(G.Dotto) – In questo andazzo da fine del mondo non c’è niente di meglio che essere apocalittici da Miami Beach , magari al fondo di un happy hour prolungato e travestirsi da Masaniello che arringa in bermuda e bandana a folle immaginarie su stadi fantasma e partite ingiocabili. Il Cellino che, dal suo eremo con vista su Pamela Anderson, spedisce proclami ottocenteschi, intrisi di romanticismo sovversivo e quella vena mai dormiente di separatismo isolano, fa quasi tenerezza. Voglio dire, ha combinato un casino mai visto, ha eccitato a sangue gli opinionisti della domenica, costretti se non a rimestare il tristo brodino della pax televisiva tra Pippo e Max, ha fatto incazzare Beretta e persino Abete, ha sturato l’ultimo show orale di Lotito, che a quanto mi risulta continua ancora a telecamere spente. Ma è in fondo solo il crepuscolo di un ragazzo che annusa l’odore acre dei sessanta, di cui venti da presidente del suo Cagliari, sempre più incline a confondere la vita e il calcio in quanto vita con il gioco, in attesa di trovare un ingaggio in qualche band della Florida come chitarra elettrica al seguito.

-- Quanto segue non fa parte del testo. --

(* ===== verification/AppProps.v ===== *)
(** * The application: what holds whatever the message

    The walks of Moves.v put together: which accounts a message or a block can take
    coins from, and how the books of clp, margin and dispensation stand after a
    message of any module. *)
From S2P Require Import Prelude Sdk Wp ClpTypes ClpCalc Admin TokenRegistry MarginTypes.
From S2P Require Import Oracle BridgeTypes DispensationTypes DispensationKeeper Chain.
From S2P Require Import ClpKeeper ClpExec ClpMsg ClpBlock ClpState ClpSystem Margin MarginBooks.
From S2P Require Import MarginSystem EthBridge Dispensation DispensationProps App Moves.

Section App.
Context {sdk : SDK} {L : SDKLaws sdk} {geth : Geth} {go : GoMap}.
Context (TimestampProto : string → res string).

(** The account [a] loses nothing. *)
Abbreviation untaken a := (spares (λ _ : chain, ()) a).

Lemma moves_untaken {A B} (keep : chain → B) a (m : M chain A) :
  moves (spares keep a) m → moves (untaken a) m.
Proof. intros Hm s. split; [done|apply Hm]. Qed.
Lemma settles_untaken {A B} (keep : chain → B) a (m : M chain A) :
  settles (spares keep a) m → settles (untaken a) m.
Proof. intros Hm s x s' E. split; [done|by eapply Hm]. Qed.

Lemma one_signer_not s a : (∀ l, one_signer s = Ok l → a ∉ l) → ∀ o, acc_from_bech32 s = Ok o → o ≠ a.
Proof. intros H o Ho ->. unfold one_signer in H. rewrite Ho in H. apply (H [a]); [done|set_solver]. Qed.

(** ** Messages *)
Section Message.
Context (a : string) (env : bridge_env) (m : app_msg).
Hypothesis Hclp : clp_module_address ≠ a.
Hypothesis Hdisp : module_address DispensationModule ≠ a.
Hypothesis Hbridge : module_address BridgeModuleName ≠ a.
Hypothesis Hsign : ∀ l, GetSigners m = Ok l → a ∉ l.

(** A message takes coins only from its signers and from module accounts. *)
Lemma app_handler_untaken : settles (untaken a) (app_handler TimestampProto env m).
Proof using All.
  destruct m as [[m'|m']|m'|m'|m'|m']; cbn [app_handler GetSigners] in *.
  - apply (settles_untaken outside_clp). apply settles_moves, moves_NewHandler; [done|].
    by apply one_signer_not.
  - apply (settles_untaken outside_dex). apply settles_moves, moves_MarginServer; [done|].
    by apply one_signer_not.
  - apply (settles_untaken outside_bridge). by apply settles_moves, moves_BridgeHandler.
  - apply (settles_untaken outside_dispensation). apply settles_DispensationHandler; [done|].
    by apply one_signer_not.
  - apply (settles_untaken outside_admin). apply settles_moves, moves_AdminHandler.
  - apply (settles_untaken outside_admin). apply settles_moves, moves_RegistryHandler.
Qed.
End Message.

(** The signers of a transaction are those of its messages. *)
Lemma collect_signers (ms : list app_msg) : ∀ acc l,
  foldR (λ acc m, signers ← GetSigners m; Ok (acc ++ signers)) acc ms = Ok l →
  acc ⊆ l ∧ ∀ m, m ∈ ms → ∃ k, GetSigners m = Ok k ∧ k ⊆ l.
Proof.
  induction ms as [|m ms IH]; intros acc l H; cbn in H; inv_ok; [split; [done|set_solver]|].
  apply IH in H as [H1 H2]. split; [set_solver|]. intros m' [->|Hm]%elem_of_cons; [|by apply H2].
  eexists. split; [done|]. set_solver.
Qed.

Lemma tx_signers_msgs ms l m : tx_signers ms = Ok l → m ∈ ms →
  ∃ k, GetSigners m = Ok k ∧ k ⊆ l.
Proof. unfold tx_signers. intros H Hm. inv_ok. apply collect_signers in H as [_ H]. by apply H. Qed.

(** What holds of every message of a transaction holds of the transaction. *)
Lemma settles_forM_in {S A} (R : S → S → Prop) `{!PreOrder R} (l : list A) body :
  (∀ x, x ∈ l → settles R (body x)) → settles R (forM l body).
Proof.
  induction l as [|x l IH]; intros H; [intros s u s' [= _ <-]; reflexivity|].
  apply settles_bind; [done|apply H; set_solver|]. intros _. apply IH. set_solver.
Qed.

Lemma deliver_tx_untaken a env ms s :
  clp_module_address ≠ a → module_address DispensationModule ≠ a → module_address BridgeModuleName ≠ a →
  (∀ l, tx_signers ms = Ok l → a ∉ l) → untaken a s (deliver_tx TimestampProto env ms s).
Proof.
  intros H1 H2 H3 Hs. unfold deliver_tx. destruct (tx_signers ms) as [l| |] eqn:E; [|reflexivity..].
  apply settles_deliver; [apply _|]. apply settles_forM_in; [apply _|]. intros m Hm.
  apply app_handler_untaken; [done..|]. intros k Hk.
  destruct (tx_signers_msgs _ _ _ E Hm) as (k' & Hk' & Hsub). rewrite Hk in Hk'. injection Hk' as <-.
  specialize (Hs l eq_refl). set_solver.
Qed.

(** ** Blocks *)
Section Block.
Context (sdk_BeginBlock sdk_EndBlock : string → M bank ()) (a : string).

(** In a block the modules of the SDK take coins from module accounts only. *)
Definition sdk_blocks_spare : Prop := ∀ name b d,
  bank_balance b a d ≤ bank_balance (sdk_BeginBlock name b).2 a d
  ∧ bank_balance b a d ≤ bank_balance (sdk_EndBlock name b).2 a d.

Hypothesis Hclp : clp_module_address ≠ a.
Hypothesis Hdisp : module_address DispensationModule ≠ a.
Hypothesis Hsdk : sdk_blocks_spare.

Lemma module_BeginBlock_untaken name : moves (untaken a) (module_BeginBlock sdk_BeginBlock name).
Proof using Hclp Hdisp Hsdk L.
  unfold module_BeginBlock. repeat case_test.
  - apply (moves_untaken outside_dispensation). by apply moves_disp_BeginBlocker.
  - apply (moves_untaken outside_dex). by apply moves_margin_BeginBlocker.
  - apply (moves_untaken outside_clp). by apply moves_BeginBlocker.
  - moves_auto.
  - apply gentle_onBank; [done|]. intros b d. apply Hsdk.
Qed.

Lemma module_EndBlock_untaken name : moves (untaken a) (module_EndBlock sdk_EndBlock name).
Proof using Hclp Hsdk L.
  unfold module_EndBlock. repeat case_test.
  - apply (moves_untaken outside_clp). by apply moves_EndBlocker.
  - moves_auto.
  - apply gentle_onBank; [done|]. intros b d. apply Hsdk.
Qed.

Lemma app_BeginBlocker_untaken : moves (untaken a) (app_BeginBlocker sdk_BeginBlock).
Proof using Hclp Hdisp Hsdk L.
  unfold app_BeginBlocker. apply moves_forM; [apply _|]. intros name. apply moves_bind; [apply _| |].
  - apply moves_try, module_BeginBlock_untaken.
  - intros _. moves_auto.
Qed.

Lemma app_EndBlocker_untaken : moves (untaken a) (app_EndBlocker sdk_EndBlock).
Proof using Hclp Hsdk L.
  unfold app_EndBlocker. apply moves_forM; [apply _|]. intros name. apply moves_bind; [apply _| |].
  - apply moves_try, module_EndBlock_untaken.
  - intros _. moves_auto.
Qed.

Lemma commit_untaken m s s' : moves (untaken a) m → commit m s = Ok s' → untaken a s s'.
Proof.
  intros Hm. specialize (Hm s). unfold commit. destruct (m s) as [[] s1]; intros [= <-]; exact Hm.
Qed.

Lemma app_run_cons e es s s' : app_run TimestampProto sdk_BeginBlock sdk_EndBlock (e :: es) s = Ok s' →
  ∃ s1, app_step TimestampProto sdk_BeginBlock sdk_EndBlock e s = Ok s1
    ∧ app_run TimestampProto sdk_BeginBlock sdk_EndBlock es s1 = Ok s'.
Proof. apply res_bind_Ok. Qed.
End Block.

(** ** The books of all modules *)

(** Positions and pools are well formed and covered, and so are the pending
    records. *)
Record app_inv (s : chain) : Prop := {
  ai_dex : dex_inv s;
  ai_dispensation : disp_solvent s
}.

(** The accounts of the three modules are three accounts. *)
Definition accounts_distinct : Prop :=
  clp_module_address ≠ module_address DispensationModule
  ∧ clp_module_address ≠ module_address BridgeModuleName
  ∧ module_address DispensationModule ≠ module_address BridgeModuleName.

(** A message as it comes out of a decoded transaction: module accounts sign
    nothing, and the fields of clp and margin messages are in range. *)
Definition app_decoded (m : app_msg) : Prop :=
  (∀ l, GetSigners m = Ok l → (clp_module_address ∉ l) ∧ (module_address DispensationModule ∉ l))
  ∧ match m with AppDex m => dex_decoded m | _ => True end.

Lemma dex_inv_spared {B} (keep : chain → B) s s' :
  (Pools s', LiquidityProviders s', RemovalRequests s', MarginState s')
  = (Pools s, LiquidityProviders s, RemovalRequests s, MarginState s) →
  spares keep clp_module_address s s' → dex_inv s → dex_inv s'.
Proof.
  intros [= HP HL HR HM] [_ Hb] [[[W1 W2 W3] Hq Hs] Hm]. split; [split|].
  - by split; rewrite ?HP, ?HL.
  - by rewrite HR.
  - intros d. specialize (Hs d). specialize (Hb d). unfold surplus, module_balance, claims in *.
    rewrite HP. lia.
  - unfold margin_wf. by rewrite HM.
Qed.

Lemma disp_solvent_spared {B} (keep : chain → B) s s' : DispensationState s' = DispensationState s →
  spares keep (module_address DispensationModule) s s' → disp_solvent s → disp_solvent s'.
Proof.
  intros HD [_ Hb] [Hp Hs]. split; [by rewrite HD|]. intros d. specialize (Hs d). specialize (Hb d).
  unfold disp_surplus, held, owed in *. rewrite HD. lia.
Qed.

Section Handlers.
Context (env : bridge_env) (s s' : chain).
Hypothesis distinct : accounts_distinct.

(** A message of clp or margin leaves the records and their account alone. *)
Lemma dex_msg_spares m : app_decoded (AppDex m) →
  app_handler TimestampProto env (AppDex m) s = (Ok (), s') →
  spares outside_dex (module_address DispensationModule) s s'.
Proof using All.
  destruct distinct as (Hcd & _ & _). intros [Hs Hm] H. destruct m as [m|m]; cbn in *.
  - assert (spares outside_clp (module_address DispensationModule) s s') as [Hk Hb].
    { refine (settles_moves _ _ (moves_NewHandler _ Hcd m _) _ _ _ H).
      apply one_signer_not. intros l Hl. by apply Hs. }
    split; [|done]. unfold outside_dex. by injection Hk as -> -> _ -> -> ->.
  - refine (settles_moves _ _ (moves_MarginServer _ Hcd m _) _ _ _ H).
    apply one_signer_not. intros l Hl. by apply Hs.
Qed.

Lemma dex_msg_disp m : app_decoded (AppDex m) →
  app_handler TimestampProto env (AppDex m) s = (Ok (), s') → disp_solvent s → disp_solvent s'.
Proof using All.
  intros Hm H. pose proof (dex_msg_spares m Hm H) as Hsp. apply (disp_solvent_spared outside_dex s); [|done].
  by destruct Hsp as [[= _ _ _ _ ->] _].
Qed.

Lemma dex_msg_inv m : app_decoded (AppDex m) → app_ValidateBasic (AppDex m) = Ok () →
  app_handler TimestampProto env (AppDex m) s = (Ok (), s') → app_inv s → app_inv s'.
Proof using All.
  intros Hm Hv H [Hd Hp]. split; [|by apply (dex_msg_disp m)]. destruct Hm as [_ Hm].
  replace s' with (dex_tx m s); [by apply dex_tx_inv|].
  destruct m as [m|m]; cbn in *; unfold tx, margin_tx, deliver; by rewrite Hv, H.
Qed.

Lemma bridge_msg_spares m : app_decoded (AppBridge m) →
  app_handler TimestampProto env (AppBridge m) s = (Ok (), s') →
  spares outside_bridge clp_module_address s s'
  ∧ spares outside_bridge (module_address DispensationModule) s s'.
Proof using All.
  destruct distinct as (_ & Hcb & Hdb). intros [Hs _] H. cbn in *.
  assert (∀ a, module_address BridgeModuleName ≠ a → (∀ l, bridge_GetSigners m = Ok l → a ∉ l) →
    spares outside_bridge a s s') as Hsp.
  { intros a Ha Hl. exact (settles_moves _ _ (moves_BridgeHandler a Ha env m Hl) _ _ _ H). }
  split; (apply Hsp; [done|]; intros l Hl; by apply Hs).
Qed.

Lemma bridge_msg_disp m : app_decoded (AppBridge m) →
  app_handler TimestampProto env (AppBridge m) s = (Ok (), s') → disp_solvent s → disp_solvent s'.
Proof using All.
  intros Hm H. destruct (bridge_msg_spares m Hm H) as [_ Hsp].
  apply (disp_solvent_spared outside_bridge s); [|done]. by destruct Hsp as [[= _ _ _ _ -> _ _] _].
Qed.

Lemma bridge_msg_inv m : app_decoded (AppBridge m) →
  app_handler TimestampProto env (AppBridge m) s = (Ok (), s') → app_inv s → app_inv s'.
Proof using All.
  intros Hm H [Hd Hp]. split; [|by apply (bridge_msg_disp m)].
  destruct (bridge_msg_spares m Hm H) as [Hc _]. pose proof Hc as [Hk _]. injection Hk as E1 E2 E3 E4 E5 _ _.
  apply (dex_inv_spared outside_bridge s); [congruence|done..].
Qed.

Lemma dispensation_msg_spares m : app_decoded (AppDispensation m) →
  app_handler TimestampProto env (AppDispensation m) s = (Ok (), s') →
  spares outside_dispensation clp_module_address s s'.
Proof using All.
  destruct distinct as (Hcd & _ & _). intros [Hs _] H. cbn in *.
  refine (settles_DispensationHandler TimestampProto _ _ m _ _ _ _ H); [done|].
  apply one_signer_not. intros l Hl. by apply Hs.
Qed.

Lemma dispensation_msg_disp m : app_decoded (AppDispensation m) →
  app_handler TimestampProto env (AppDispensation m) s = (Ok (), s') → disp_solvent s → disp_solvent s'.
Proof using All.
  intros [Hs _] H Hp. refine (DispensationHandler_solvent _ _ _ _ _ Hp H). destruct m as [m| |]; [|done..]. cbn in *.
  intros He. eapply one_signer_not; [|exact He|reflexivity]. intros l Hl. by apply Hs.
Qed.

Lemma dispensation_msg_inv m : app_decoded (AppDispensation m) →
  app_handler TimestampProto env (AppDispensation m) s = (Ok (), s') → app_inv s → app_inv s'.
Proof using All.
  intros Hm H [Hd Hp]. split; [|by apply (dispensation_msg_disp m)].
  pose proof (dispensation_msg_spares m Hm H) as Hsp.
  apply (dex_inv_spared outside_dispensation s); [|done..]. by destruct Hsp as [[= -> -> -> -> _ _ _ _] _].
Qed.

(** Administrative messages touch neither coins nor books. *)
Lemma admin_inv : outside_admin s' = outside_admin s → app_inv s → app_inv s'.
Proof using All.
  intros Hk [Hd Hp]. injection Hk as E1 E2 E3 E4 E5 E6 E7 E8.
  assert (∀ a, spares (λ _, ()) a s s') as Hsp by (intros a; split; [done|]; intros d; by rewrite E8).
  split; [by apply (dex_inv_spared (λ _, ()) s); [congruence|..]|by apply (disp_solvent_spared (λ _, ()) s)].
Qed.

Lemma app_handler_inv m : app_decoded m → app_ValidateBasic m = Ok () →
  app_handler TimestampProto env m s = (Ok (), s') → app_inv s → app_inv s'.
Proof using All.
  destruct m as [m|m|m|m|m]; intros Hm Hv H.
  - by eapply dex_msg_inv.
  - by eapply bridge_msg_inv.
  - by eapply dispensation_msg_inv.
  - apply admin_inv, (settles_moves _ _ (moves_AdminHandler clp_module_address m) _ _ _ H).
  - apply admin_inv, (settles_moves _ _ (moves_RegistryHandler clp_module_address m) _ _ _ H).
Qed.
End Handlers.

Lemma tx_signers_valid (ms : list app_msg) l : tx_signers ms = Ok l →
  ∀ m, m ∈ ms → app_ValidateBasic m = Ok ().
Proof.
  unfold tx_signers. intros Et. inv_ok. clear Et. induction ms as [|m ms IH]; [set_solver|].
  cbn in E. inv_ok. intros m' [->|Hm]%elem_of_cons; [by destruct v0|]. destruct v0. by apply IH.
Qed.

Lemma deliver_tx_inv env ms s : accounts_distinct → Forall app_decoded ms → app_inv s →
  app_inv (deliver_tx TimestampProto env ms s).
Proof.
  intros Ha Hd Hi. unfold deliver_tx. destruct (tx_signers ms) as [l| |] eqn:Et; [|done..].
  assert (∀ m, m ∈ ms → app_ValidateBasic m = Ok ()) as Hv by by apply (tx_signers_valid ms l).
  clear Et. unfold deliver. destruct (forM ms _ s) as [[u| |] s'] eqn:E; [|done..].
  revert s Hi E. induction ms as [|m ms IH]; intros s Hi E; [by injection E as _ <-|].
  apply M_bind_Ok in E as ([] & s1 & E1 & E). inversion Hd; subst.
  apply (IH ltac:(done) ltac:(set_solver) s1); [|done].
  eapply app_handler_inv; [done..|apply Hv; set_solver|exact E1|done].
Qed.
End App.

Imperdonabile è il Cellino del giorno dopo. Quello che, invece di estremizzare il delirio o giustificarlo in qualunque modo, vedi un certificato medico o una giustificazione da Rimbaud, prova goffamente a spiegarlo e, non riuscendoci, si avventa sull’unica risorsa che gli resta, l’invettiva a buon mercato. “Avvoltoi” sarebbero la Roma e Baldini in quanto Roma solo perché si trovano, inconsapevoli, senza volerlo e soprattutto senza capirlo, nell’inerzia di un’anomalia unica nel mondo del calcio, svegliati all’alba dalla notizia che la partita non si giocava perché Cellino da Miamo lo aveva di fatto deciso e rispediti a casa col primo aereo. Da abecedario della Giustizia sportiva la sconfitta a tavolino, Roma o non Roma. Quello del giorno dopo è il Cellino peggiore, il bambino che la fa grossa e, dopo averla fatta grossa, la mette nel ventilatore perché il tanto peggio sia il tanto meglio.
In tutto ciò non si sa, anzi, si sa benissimo, se fa più stizza il Cellino furioso alla sua ultima spiaggia o le mummificate grisaglie sparse tra Federazione, Lega e Parlamento che questa anomalia hanno generato e ora se ne fanno scherno in queste ore, lapidandola con pietre da restituire al mittente. Spettatori drammaticamente passivi della vergogna che “non li rigurarda”, le terribili e regressive sorti del nostro, del loro calcio. A cominciare dagli stadi italiani, prima stuprati poi desertificati. Una vergogna di cui non sanno nemmeno arrossire.